You can decline to send HTML messages, as any decent Netizen does; but you can't decline to receive them. No, that would be downright hostile to the spam establishment, and Microsoft knows better than tangle with one of the few industries which dwarfs it. |
However, some of us now have a nifty tool called NoHTML to disable HTML displays
in Outlook, thanks to Russ Cooper of NTBugtraq. In Outlook 2000, NoHTML
supposedly converts HTML to RTF. In Outlook 2002, it converts HTML to plain
text. Pretty neat.
In NT, 2K or XP, just install
the file (a DLL) in: Documents and Settings(user)Application
DataMicrosoftAddins.
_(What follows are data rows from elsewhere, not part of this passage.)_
Lemma CheckFlags_wp {S} fl (s : S) :
  wp False (EchoServer.CheckFlags fl) (λ _ s', valid_flags fl ∧ s' = s)
    (λ s', ¬ valid_flags fl ∧ s' = s) s.
Proof.
  unfold EchoServer.CheckFlags, valid_flags. wp_steps; try congruence.
  all: repeat match goal with
    | H : bool_decide _ = true |- _ => apply bool_decide_eq_true in H
    | H : bool_decide _ = false |- _ => apply bool_decide_eq_false in H
    end.
  all: split; [|done]; naive_solver lia.
Qed.

(** ** What main sets up *)

Definition server_peer fl : PeerOption.t :=
  EchoServer.peer_option fl (EchoServer.host_option new_MemoryStorage GetWorker fl).

(** A host with one peer, its timer running, and nothing else. *)
Record serving fl (ms : peers_map) (w : Process.t) : Prop := {
  sv_opt : PeerHost.host_opt_ (Process.host w) =
             EchoServer.host_option new_MemoryStorage GetWorker fl;
  sv_table : PeerHost.local_peers_ (Process.host w) = {[ServerFlags.peer_id fl := 0]};
  sv_clients : PeerHost.clients_ (Process.host w) = ClientMgr.empty;
  sv_objs : ∃ p, Process.objs w = {[0 := p]} ∧
    fresh_peer (server_peer fl) (PeerHostOption.db_path (PeerHost.host_opt_ (Process.host w)))
      ms p;
  sv_mem : Process.mem w = Mem.empty;
  sv_tasks : Process.tasks w = [];
  sv_timers : Process.timers w = [(100, 0)]
}.

Context (snap0 : Snapshot.t).
Context (Hsnap : GetSnapshot new_MemoryStorage = (kOk, Some snap0)).
Context (Hvoters : ConfState.voters (Snapshot.conf_state snap0) = []).
Context (Hworker : is_Some GetWorker).
(** A step that is no tick lets go of no closure, also of those it is given. *)
Lemma exec_retains l s :
  is_tick l = false →
  wp True (Sys.exec l)
    (λ _ s', all_dones (Sys.proc s) ⊆ all_dones (Sys.proc s') ∧
             ∀ d, d ∈ Sys.given s' → d ∈ Sys.given s ∨ d ∈ all_dones (Sys.proc s'))
    (λ _, True) s.
Proof.
  destruct s as [w C g]. destruct l as [req resp d|req d|i| |a c]; simpl; intros Hl; [| | |done|].
  - wp_step. apply wp_modify, wp_zoom. wp_step. apply wp_zoom, wp_modify.
    eapply wp_mono; [apply retains_RunInLoop| |done]. intros [] w'. by apply given_retained.
  - wp_step. apply wp_modify, wp_zoom. unfold HandleRaftMsg. do 2 wp_step.
    wp_step. eapply (wp_mono _ _ (λ _ w', w' = w) _ (λ _, True)); [by wp_steps| |done].
    intros [] w' ->. eapply wp_mono; [apply retains_RunInLoop| |done].
    intros [] w'. by apply given_retained.
  - apply wp_zoom. wp_step. unfold wp at 1, Sys.pop_task.
    destruct (Process.tasks w !! i) as [t|] eqn:Ht; [|done].
    assert (∀ d, d ∈ all_dones w →
      d ∈ task_dones t ++ all_dones (Process.set_tasks (delete i (Process.tasks w)) w)) as Hpop.
    { intros d. rewrite all_dones_tasks. unfold all_dones. rewrite !elem_of_app.
      rewrite (tasks_pop task_dones _ _ _ Ht), elem_of_app. tauto. }
    eapply wp_mono; [apply (λ t, retains_run_task t (Process.set_tasks _ w))| |done].
    intros [] w' Hd. split; [|by left]. intros d Hin. by apply Hd, Hpop.
  - wp_step. apply wp_zoom.
    eapply wp_mono; [apply (retains_with_peer a (Peer.HandleSendMsg2Peer c))| |done].
    + intros x. apply wp_zoom. unfold wp, delete_call. simpl. by case_decide.
    + intros [] w' Hd. wp_step. split; [done|by left].
Qed.
End retains.

(** ** What a running server has been given *)

(** The closure of a pending proposal goes down in the step: the tick hands out
    an entry at its position that carries no command that is answered. *)
Definition dropped_by `{KvCodec} `{RawNode} `{LevelDB} (l : Sys.label) (s : Sys.t)
    (d : DonePtr) : Prop :=
  ∃ i per a p, l = Sys.LTick i ∧ Process.timers (Sys.proc s) !! i = Some (per, a) ∧
    Process.objs (Sys.proc s) !! a = Some p ∧
    lost (tick_entries (Peer.raw_node_ p)) (Process.context p (Sys.proc s)) d.

Section accounted.
Context `{FatalPolicy} `{KvCodec} `{BoostSplit} `{RpcNet} `{RawNodeLaws} `{LevelDBLaws}
        `{PeerInit.HashOrderLaws}.
Context (Hf : fatal_aborts = true).
#[local] Hint Extern 0 (KvStoreLaws DiskStorage.t) => exact (ds_laws Hf) : typeclass_instances.
Context (new_MemoryStorage : mem_storage) (GetWorker : WorkerPtr) (snap0 : Snapshot.t).
Context (Hsnap : GetSnapshot new_MemoryStorage = (kOk, Some snap0)).
Context (Hvoters : ConfState.voters (Snapshot.conf_state snap0) = []).
Context (Hworker : is_Some GetWorker).
Implicit Types (l : Sys.label) (s : Sys.t).

Lemma tick_retains s i s' d :
  sys_inv Hf s → is_Some (Process.timers (Sys.proc s) !! i) →
  Sys.exec (Sys.LTick i) s = Ok () s' →
  Sys.given s' = Sys.given s ∧
  (d ∈ all_dones (Sys.proc s) →
   d ∈ all_dones (Sys.proc s') ∨ dropped_by (Sys.LTick i) s d).
Proof.
  intros Hinv [[per a] Hi] E.
  assert (is_Some (Process.objs (Sys.proc s) !! a)) as [p Ha].
  { eapply in_timers; [apply Hinv|]. by eapply list_elem_of_lookup_2. }
  destruct (exec_tick _ _ _ _ _ _ Hi Ha E) as (x' & Et & ->).
  destruct (ticked_settles Hf _ _ _ _ Hinv Ha Et) as (_ & _ & Hset).
  split; [done|]. intros Hd. destruct (decide (d ∈ cx_dones (Process.context p (Sys.proc s)))) as [Hc|Hc].
  - destruct (Hset d Hc) as [Hc'|Hl]; [left|right; by exists i, per, a, p]. simpl.
    unfold all_dones, cx_dones, cx_runs, cx_props in *. simpl in *.
    rewrite (pending_dones_update a). rewrite !elem_of_app in *. tauto.
  - left. simpl. unfold all_dones, cx_dones, cx_runs, cx_props in *. simpl in *.
    rewrite (pending_dones_lookup a p) in Hd by done. rewrite (pending_dones_update a).
    rewrite !elem_of_app in *. tauto.
Qed.

Lemma step_accounts l s s' d :
  sys_inv Hf s → Sys.enabled l s → Sys.exec l s = Ok () s' → d ∈ Sys.given s' →
  (d ∈ Sys.given s → d ∈ all_dones (Sys.proc s)) →
  d ∈ all_dones (Sys.proc s') ∨ dropped_by l s d.
Proof.
  intros Hinv He E Hd Hold. destruct (is_tick l) eqn:Hl.
  - destruct l as [| | |i|]; try done. destruct (tick_retains s i s' d) as [Hg Ht]; [done..|].
    apply Ht, Hold. by rewrite <- Hg.
  - destruct (wp_Ok _ _ _ _ _ _ _ (exec_retains l s Hl) E) as [Hret Hnew].
    destruct (Hnew d Hd) as [?|?]; [left|by left]. by apply Hret, Hold.
Qed.

#[local] Abbreviation running := (running new_MemoryStorage GetWorker).

(** C10 At least one account of every request: each closure that was handed to a
    running server has run, is that of a pending proposal or waits in the event
    loop, unless an earlier tick dropped it: a tick in which raft handed out, at
    the term and index of the closure's proposal, an entry that carries no
    command that is answered.  No other step, and no other entry, loses one. *)
Theorem closures_accounted fl s d :
  running fl s → d ∈ Sys.given s →
  d ∈ all_dones (Sys.proc s) ∨
  ∃ s0 l s1, running fl s0 ∧ Sys.enabled l s0 ∧ Sys.exec l s0 = Ok () s1 ∧
    rtc Sys.step s1 s ∧ dropped_by l s0 d.
Proof.
  intros (ms & f & w & f' & Hms & E & Hr). revert s Hr.
  refine (rtc_ind_r (λ s, d ∈ Sys.given s → d ∈ all_dones (Sys.proc s) ∨
    ∃ s0 l s1, running fl s0 ∧ Sys.enabled l s0 ∧ Sys.exec l s0 = Ok () s1 ∧
      rtc Sys.step s1 s ∧ dropped_by l s0 d) _ _ _); [by intros ?%not_elem_of_nil|].
  intros s s' Hr (l & He & El) IH Hd.
  assert (running fl s) as Hrun by by exists ms, f, w, f'.
  pose proof (running_inv Hf _ _ _ Hsnap Hvoters Hworker _ _ Hrun) as Hinv.
  assert ((d ∈ Sys.given s → d ∈ all_dones (Sys.proc s)) ∨
    ∃ s0 l s1, running fl s0 ∧ Sys.enabled l s0 ∧ Sys.exec l s0 = Ok () s1 ∧
      rtc Sys.step s1 s ∧ dropped_by l s0 d)
    as [Hold|(s0 & l0 & s1 & ? & ? & ? & ? & ?)].
  { destruct (decide (d ∈ Sys.given s)) as [Hg|Hg]; [|by left].
    destruct (IH Hg) as [?|?]; [by left|by right]. }
  - destruct (step_accounts l s s' d) as [?|?]; [done..|by left|right].
    exists s, l, s'. split_and!; [done..|apply rtc_refl|done].
  - right. exists s0, l0, s1. split_and!; [done..| |done]. eapply rtc_r; [done|]. by exists l.
Qed.
End accounted.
Finish the installation as described below, re-boot, and
all should be well.
If you're running 9x, you might try installing it in: WindowsApplication
DataMicrosoftAddInsWindowsLocal and/or in SettingsApplication
DataMicrosoftOutlook.
Finish the installation thus: within Outlook, go to Tools, Options, Other,
Advanced Options, COM Add-ins, Add. Find NoHTML.dll and select it. Re-boot.
Thus far it's worked for me with Outlook 2000 on 'XP and '98. I can hardly
describe the thrill of blocking scripts in Outlook for once in my life. In '98,
an HTML message's preview pane is blank, as is the whole message when opened
manually; in 'XP it all shows up as text, as it should.
If only more people would come up with ways around problems in Windows. Yes Windows is
not the perfect OS in the world, but it is main stream and most people tend to
like it and thus use it. I just wish more people, like Russ Cooper, would create
work-arounds (or better yet, fixes) to problems instead of taking advantage of
them as virus writers tend to do. It shows more maturity and a lot more skill as
I have said before, it is much easier to destroy than it is to create.